- PROBLEM STATEMENT
Scan the entries for the word "list". Every line that has it should be copied.

- DATA PROVIDED

(* ===== verification/AuthFacts.v ===== *)
(** * What signing in does, operation by operation

    Footprints and specifications of the session service and of
    [AuthService], against the contract of [Store]. *)
From S2P Require Import Prelude GoTime GoText Encoding Hash Errors Domain Lockout PendingLogins.
From S2P Require Import World Run Store Exec StoreFacts FileStore Keys Password Jwt Totp Csrf Session AuthService.
From S2P Require Import Authorize TokenService TokenFacts Metrics.
#[local] Open Scope Z_scope.
#[local] Open Scope go_scope.

(** ** Footprints *)

Section auth_footprints.
Context `{StoreLaws} `{UnicodeTables} `{Argon2} (s : Service).

Lemma touches_RecordEvent b e : touches [NAudit] (RecordEvent b e).
Proof. unfold RecordEvent, ignore. touch. Qed.
Lemma touches_ValidateToken cs c r : touches cs (ValidateToken c r).
Proof. unfold ValidateToken. touch. Qed.
Lemma touches_ClearToken cs c : touches cs (ClearToken c).
Proof. unfold ClearToken. touch. Qed.
Lemma touches_setPendingCookie cs t : touches cs (setPendingCookie s t).
Proof. unfold setPendingCookie. touch. Qed.
Lemma touches_clearPendingCookie cs : touches cs (clearPendingCookie s).
Proof. unfold clearPendingCookie. touch. Qed.
Lemma touches_is_locked cs e : touches cs (is_locked s e).
Proof. unfold is_locked. touch. Qed.
Lemma touches_record_failure cs e : touches cs (record_failure s e).
Proof. unfold record_failure. touch. Qed.
Lemma touches_record_success cs e : touches cs (record_success s e).
Proof. unfold record_success. touch. Qed.
Lemma touches_pending_add cs u : touches cs (pending_add u).
Proof. unfold pending_add. touch. Qed.
Lemma touches_pending_crit {A} cs (f : Z -> pending_map -> A * pending_map) : touches cs (pending_crit f).
Proof. apply touches_crit. Qed.
Lemma touches_hasSecondFactor cs u : touches cs (hasSecondFactor s u).
Proof. unfold hasSecondFactor. touch. Qed.
Lemma touches_Authenticate cs e p : touches cs (Authenticate e p).
Proof. unfold Authenticate. touch. Qed.
Lemma touches_CreateSession u a i m :
  touches [NSessions] (CreateSession (as_sessions s) u a i m).
Proof. unfold CreateSession, mapErr. touch. Qed.
Lemma touches_RotateSession o u a i m :
  touches [NSessions] (RotateSession (as_sessions s) o u a i m).
Proof. unfold RotateSession, ignore. touch; apply touches_CreateSession. Qed.
End auth_footprints.

#[export] Hint Extern 5 (touches _ (RecordEvent _ _)) =>
  (eapply touches_sub; [eapply touches_RecordEvent|sub_files]) : touch.
#[export] Hint Extern 5 (touches _ (RotateSession _ _ _ _ _ _)) =>
  (eapply touches_sub; [eapply touches_RotateSession|sub_files]) : touch.
#[export] Hint Extern 5 (touches _ (hasSecondFactor _ _)) => (eapply touches_hasSecondFactor) : touch.
#[export] Hint Extern 5 (touches _ (Authenticate _ _)) => (eapply touches_Authenticate) : touch.
#[export] Hint Resolve touches_ClearToken touches_setPendingCookie
  touches_clearPendingCookie touches_ValidateToken touches_is_locked touches_record_failure
  touches_record_success touches_pending_add touches_pending_crit : touch.

(** ** Operations that leave the memory of requests alone *)

Section memory.
Context `{StoreLaws} `{UnicodeTables} `{Argon2} (s : Service).

Lemma same_mem_RecordLogin l : keeps same_mem (RecordLogin l).
Proof. unfold RecordLogin. keep. Qed.
Lemma same_mem_ClearToken c : keeps same_mem (ClearToken c).
Proof. unfold ClearToken. keep. Qed.
Lemma same_mem_setPendingCookie t : keeps same_mem (setPendingCookie s t).
Proof. unfold setPendingCookie. keep. Qed.
Lemma same_mem_clearPendingCookie : keeps same_mem (clearPendingCookie s).
Proof. unfold clearPendingCookie. keep. Qed.
Lemma same_mem_RecordEvent b e : keeps same_mem (RecordEvent b e).
Proof. unfold RecordEvent, ignore. keep. Qed.
Lemma same_mem_hasSecondFactor u : keeps same_mem (hasSecondFactor s u).
Proof. unfold hasSecondFactor. keep. Qed.
Lemma same_mem_RotateSession o u a i m : keeps same_mem (RotateSession (as_sessions s) o u a i m).
Proof. unfold RotateSession, CreateSession, mapErr, ignore. keep. Qed.
Lemma same_mem_ValidateToken c r : keeps same_mem (ValidateToken c r).
Proof. unfold ValidateToken. keep. Qed.
Lemma same_mem_Authenticate e p : keeps same_mem (Authenticate e p).
Proof. unfold Authenticate. keep. Qed.
End memory.

#[export] Hint Resolve same_mem_RecordLogin same_mem_ClearToken same_mem_setPendingCookie
  same_mem_clearPendingCookie : keep.
(** The hints leave the contract to be found in the context. *)
#[export] Hint Extern 2 (keeps same_mem _) => (eapply same_mem_RecordEvent) : keep.
#[export] Hint Extern 2 (keeps same_mem _) => (eapply same_mem_hasSecondFactor) : keep.
#[export] Hint Extern 2 (keeps same_mem _) => (eapply same_mem_RotateSession) : keep.
#[export] Hint Extern 2 (keeps same_mem _) => (eapply same_mem_ValidateToken) : keep.
#[export] Hint Extern 2 (keeps same_mem _) => (eapply same_mem_Authenticate) : keep.

(** ** Sessions *)

Definition session_row (w : World) (id : string) (x : Session) : Prop :=
  exists rows, get CSessions (w_disk w) = FData rows /\
    find_first (fun x => session_ID x ==? id) rows = Some x.

(** The sessions left when the one of a cookie is deleted. *)
Definition without_session (token : string) (rows : list Session) : list Session :=
  default rows (remove_first (fun x => session_ID x ==? token) rows).

Lemma without_session_subset token rows : without_session token rows ⊆ rows.
Proof.
  unfold without_session. intros x. destruct (remove_first _ rows) eqn:E; simpl; [|done].
  by apply (remove_first_elem _ _ _ _ E).
Qed.

(** Sessions may have gone, but none was added. *)
Definition fewer_sessions (w w' : World) : Prop :=
  forall rows', get CSessions (w_disk w') = FData rows' ->
    exists rows, get CSessions (w_disk w) = FData rows /\ rows' ⊆ rows.

#[global] Instance fewer_sessions_preorder : PreOrder fewer_sessions.
Proof.
  split; [by intros w rows H; exists rows|]. intros w1 w2 w3 H12 H23 rows3 H3.
  destruct (H23 _ H3) as (rows2 & H2 & S2), (H12 _ H2) as (rows1 & H1 & S1).
  exists rows1. split; [done|by etransitivity].
Qed.

Lemma fewer_sessions_same w w' : same_disk w w' -> fewer_sessions w w'.
Proof. intros [_ Hd] rows Hr. exists rows. by rewrite <-Hr, Hd. Qed.

Lemma fewer_sessions_frame cs w w' : frame cs w w' -> NSessions ∉ cs -> fewer_sessions w w'.
Proof. intros Hf Hn rows Hr. exists rows. by rewrite <-Hr, (frame_get _ _ _ _ Hf). Qed.

Lemma touches_frame_nil `{Env} {A} (p : Prog A) w :
  touches [] p -> wp p w (fun _ w' => same_disk w w').
Proof. intros Hp. eapply wp_mono; [apply Hp|]. intros a w'. cbn beta. apply frame_nil. Qed.

Section session_specs.
Context `{StoreLaws} `{UnicodeTables} `{Argon2} (ss : SessionService).

(** A new row for the user, named by random bytes of this run. *)
Definition new_session (w w' : World) (userID : string) (amr : list string) (x : Session) (token : string)
    : Prop :=
  session_ID x = token /\ session_UserID x = userID /\ session_AMR x = amr /\
  (exists n random, (w_tick w <= n < w_tick w')%nat /\ env_rand n SessionTokenLength = Some random /\
     token = RawURLEncodeToString random) /\
  exists t, instant w w' t /\ session_ExpiresAt x = Add t (ss_sessionTTL ss).

Lemma new_session_later w1 w2 w w' userID amr x token :
  (w_tick w <= w_tick w1)%nat -> (w_tick w2 <= w_tick w')%nat ->
  new_session w1 w2 userID amr x token -> new_session w w' userID amr x token.
Proof.
  intros Hw1 Hw2 (Hi & Hu & Ha & (n & random & Hn & Hr) & (t & (k & Hk & ->) & He)).
  split_and!; try done.
  - exists n, random. split; [lia|done].
  - exists (env_clock k). split; [|done]. exists k. split; [lia|done].
Qed.

Lemma CreateSession_spec userID agent ip amr w :
  wp (CreateSession ss userID agent ip amr) w (fun r w' => forall x token, r = Ok (x, token) ->
    new_session w w' userID amr x token /\
    exists rows, get CSessions (w_disk w) = FData rows /\ get CSessions (w_disk w') = FData (rows ++ [x])).
Proof.
  unfold CreateSession. eapply (wp_try_map _ _ _ _ (fun r w' => w' = ticked 1 w /\
    forall random, r = Ok random -> env_rand (w_tick w) SessionTokenLength = Some random)); [| |done].
  { apply wp_intro. intros r w' Hr. cbn in Hr. injection Hr as <- <-. split; [done|].
    intros random. by destruct (env_rand _ _); intros [= ->]. }
  intros random w1 [-> Hrand]. specialize (Hrand random eq_refl).
  apply wp_bind, wp_now, wp_bind, wp_now. cbn [ticked w_tick].
  eapply wp_try_map; [apply law_Sessions_Create| |done]. intros x w2 Hu. cbn beta in Hu.
  pose proof (frame_tick _ _ _ (upd_frame _ _ _ _ _ Hu)) as Ht. cbn [ticked w_tick] in Ht.
  apply upd_Ok in Hu as (rows & t & u & rows' & Hrows & _ & _ & Hf & Hg).
  unfold rows_add in Hf. case_match; [|done]. injection Hf as <- <-.
  apply wp_ret. intros x token [= <- <-]. split; [|by exists rows].
  split_and!; try done.
  - exists (w_tick w), random. split_and!; try done; lia.
  - eexists. split; [|done]. eexists. split; [|done]. lia.
Qed.

Lemma CreateSession_refused userID agent ip amr w :
  wp (CreateSession ss userID agent ip amr) w (fun r w' => forall e, r = Err e -> fewer_sessions w w').
Proof.
  unfold CreateSession. eapply (wp_try_map _ _ _ _ (fun r w' => same_disk w w')).
  { apply (touches_frame_nil (randRead _)), touches_rand. }
  2:{ intros e w1 Hd e' _. by apply fewer_sessions_same. }
  intros random w1 Hd1. apply wp_bind, wp_now, wp_bind, wp_now.
  eapply wp_try_map; [apply law_Sessions_Create|by intros; apply wp_ret|].
  intros e w2 Hu e' _. cbn beta in Hu.
  etransitivity; [apply (fewer_sessions_same _ _ Hd1)|].
  destruct (upd_Err_contents _ _ _ _ _ Hu) as [Hd|Hd]; intros rows' Hr'; [|congruence].
  exists rows'. rewrite <-Hr', Hd. by split.
Qed.

(** The deletion of the old session, whose error is ignored. *)
Lemma drop_session old w :
  wp (if old !=? "" then ignore (Sessions_Delete old) else Ret tt) w (fun _ w1 =>
    (w_tick w <= w_tick w1)%nat /\ fewer_sessions w w1 /\
    forall rows1, get CSessions (w_disk w1) = FData rows1 ->
      exists rows, get CSessions (w_disk w) = FData rows /\
        (rows1 = rows \/ (old <> "" /\ rows1 = without_session old rows))).
Proof.
  apply wp_if; intros Hold; [|apply wp_ret; split_and!; try done; intros rows1 ->; by eauto].
  bool_to_prop. unfold ignore. eapply wp_step; [apply law_Sessions_Delete|]. intros r w1 Hu.
  cbn beta in Hu. apply wp_ret.
  split; [exact (frame_tick _ _ _ (upd_frame _ _ _ _ _ Hu))|].
  assert (forall rows1, get CSessions (w_disk w1) = FData rows1 ->
      exists rows, get CSessions (w_disk w) = FData rows /\
        (rows1 = rows \/ (old <> "" /\ rows1 = without_session old rows))) as Hall.
  { intros rows1 Hg1. destruct r as [[]|e].
    - apply upd_Ok in Hu as (a & t & u & a' & Ha & _ & _ & Hf & Hg2). rewrite Hg2 in Hg1.
      injection Hg1 as <-. exists a. split; [done|]. right. split; [done|].
      unfold rows_remove in Hf. unfold without_session. by destruct (remove_first _ a); simplify_eq/=.
    - destruct (upd_Err_contents _ _ _ _ _ Hu) as [Hd|Hd]; [|congruence].
      rewrite Hd in Hg1. exists rows1. by split; [|left]. }
  split; [|exact Hall]. intros rows1 Hg1. destruct (Hall rows1 Hg1) as (rows & Hg & [->|[_ ->]]);
    exists rows; split; try done. apply without_session_subset.
Qed.

Lemma RotateSession_spec old userID agent ip amr w :
  wp (RotateSession ss old userID agent ip amr) w (fun r w' => forall x token, r = Ok (x, token) ->
    new_session w w' userID amr x token /\
    exists rows rows', get CSessions (w_disk w) = FData rows /\
      get CSessions (w_disk w') = FData (rows' ++ [x]) /\
      (rows' = rows \/ (old <> "" /\ rows' = without_session old rows))).
Proof.
  unfold RotateSession. eapply wp_step; [apply drop_session|]. intros [] w1 (Ht1 & _ & Hall).
  eapply wp_mono; [apply CreateSession_spec|].
  intros r w2 Hpost x token Hr. destruct (Hpost x token Hr) as (Hnew & rows1 & Hg1 & Hg2).
  destruct (Hall _ Hg1) as (rows & Hg & Hcase). split; [|by exists rows, rows1].
  by apply (new_session_later w1 w2).
Qed.

Lemma RotateSession_refused old userID agent ip amr w :
  wp (RotateSession ss old userID agent ip amr) w (fun r w' => forall e, r = Err e -> fewer_sessions w w').
Proof.
  unfold RotateSession. eapply wp_step; [apply drop_session|]. intros [] w1 (_ & Hf & _).
  eapply wp_mono; [apply CreateSession_refused|]. intros r w2 Hpost e Hr.
  etransitivity; [exact Hf|by eapply Hpost].
Qed.
End session_specs.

- TASK RESPONSE
Definition without_session (token : string) (rows : list Session) : list Session :=
Definition new_session (w w' : World) (userID : string) (amr : list string) (x : Session) (token : string)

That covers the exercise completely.